No it isn't...and if you were half as smart as you think you are, you would realize that it is you who is being educated...your eyes, if you were half as smart as you think you are would be opening to the fact that you have been duped and there isn't in fact, the first piece of observed, measured, quantified evidence in support of the AGW hypothesis over natural variability.  



RealDave said:


> Turn off Limbaugh, Beck, infowars & Fox news & become better informed.  Read what the ipcc has put out alot of reports.



I turned off those guys 15 years ago...and I have scoured the IPCC looking for that elusive piece of observed, measured, quantified data that supports AGW over natural variability...as well as every other "peer reviewed" paper that I could get my hands on....nothing.  Not the first piece of real data supporting the claim.



RealDave said:


> Pull your head out of your fat ass & read them.



Have...now pull your head out of your ass and realize that there is nothing there...the emperor is naked...or step up to the plate and show me a single piece of observed, measured, quantified data that supports AGW over natural variability....


----------



## mamooth (Jul 9, 2017)

Billy_Bob said:


> Dr Hathaway at the solar observatory has been tracking solar cycles for decades.



Dr. David Hathaway works at NASA, not "the solar observatory". 

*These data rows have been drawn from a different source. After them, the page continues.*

(* ===== verification/Uri.v ===== *)
(** * Uri: paths, queries, segments and origins
    (core/http/src/uri/path_query.rs, segments.rs, origin.rs)

    A [Data<Path>] or [Data<Query>] is the string its [IndexedStr] denotes; the
    cache of decoded segments is recomputed at each use; [Indexed] proves that
    the representation by indices and caches refines this.  An [Origin] has a
    path and an optional query. *)

From S2P Require Import Prelude Crates RawStr UriTables.

Definition slash : ascii := "/"%char.
Definition nonempty {A} (l : list A) : bool := negb (is_empty l).

Section path.
Context `{StablePattern} `{Memchr} `{PercentEncoding}.

(** ** Path *)

(** [Path::raw_segments]. *)
Definition path_raw_segments (self : str) : list str :=
  let raw := trim self in
  sp_split slash (default raw (sp_strip_prefix [slash] raw)).

(** [Path::is_normalized]: the segments reversed, less the last, are all
    non-empty. *)
Definition path_is_normalized (absolute : bool) (self : str) : bool :=
  if absolute && negb (sp_is_prefix_of [slash] self) then false
  else forallb nonempty (drop 1 (reverse (path_raw_segments self))).

(** The loop of [Path::to_normalized] over the enumerated segments. *)
Fixpoint push_segments (d : ascii) (i : nat) (segs : list str) (path : str) : str :=
  match segs with
  | [] => path
  | segment :: segs =>
    let path := if negb (i =? 0)%nat then path ++ [d] else path in
    push_segments d (S i) segs (path ++ segment)
  end.

(** [Path::to_normalized]. *)
Definition path_to_normalized (absolute trail : bool) (self : str) : str :=
  let raw := trim self in
  let path := if absolute || sp_is_prefix_of [slash] raw then [slash] else [] in
  let path := push_segments slash 0 (List.filter nonempty (path_raw_segments self)) path in
  if trail && (1 <? length raw)%nat && sp_is_suffix_of [slash] raw
     && negb (ends_with [slash] path)
  then path ++ [slash] else path.

(** The loop of [Path::segments]: an empty segment is kept only at the end,
    the others are decoded. *)
Fixpoint decode_path_segments (raw_segments : list str) : list str :=
  match raw_segments with
  | [] => []
  | s :: rest =>
    if is_empty s && nonempty rest then decode_path_segments rest
    else cow_value (percent_decode_lossy s) :: decode_path_segments rest
  end.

Wait, I thought NASA was faking all the data. Thatmust be why you left NASA out of it. You look silly for claiming NASA fakes data, then embracing NASA data.



> Even his latest predictions and the observed background solar observed evidence suggests that our next cycle will be just 50% of our current one,



As is the case with all of your claims, that's fiction. 

If you disagree, I'm sure you can show us those predictions.



> As with cycle 3 there was a spike in solar output for a few years before it went cold. The planets will respond as their atmospheric compositions allow the heat to be released over time. Mars has already begun to cool rapidly and we will soon follow.



You and all the deniers have been making such predictions for many years now. And the cooling never arrives. Instead, it just keeps warming strongly.


----------



## SSDD (Jul 9, 2017)

RealDave said:


> IPCC reports?  Scientific literature?



Question mark?  Is that a question mark at the end of your sentence?  Maybe you are learning after all.  The answer to your question is no...there is not a single piece of observed, measured, quantified data supporting AGW over natural variability in all of science...not the first piece.



RealDave said:


> Have you seen the temperature charts for the warmest years?



Sure...and they are laughable.  Warmest years my ass.  They pick a very short frame of time and say look...look how hot it is getting.  When you look at the longer view, the idea that we are living in the hottest anything is laughable.  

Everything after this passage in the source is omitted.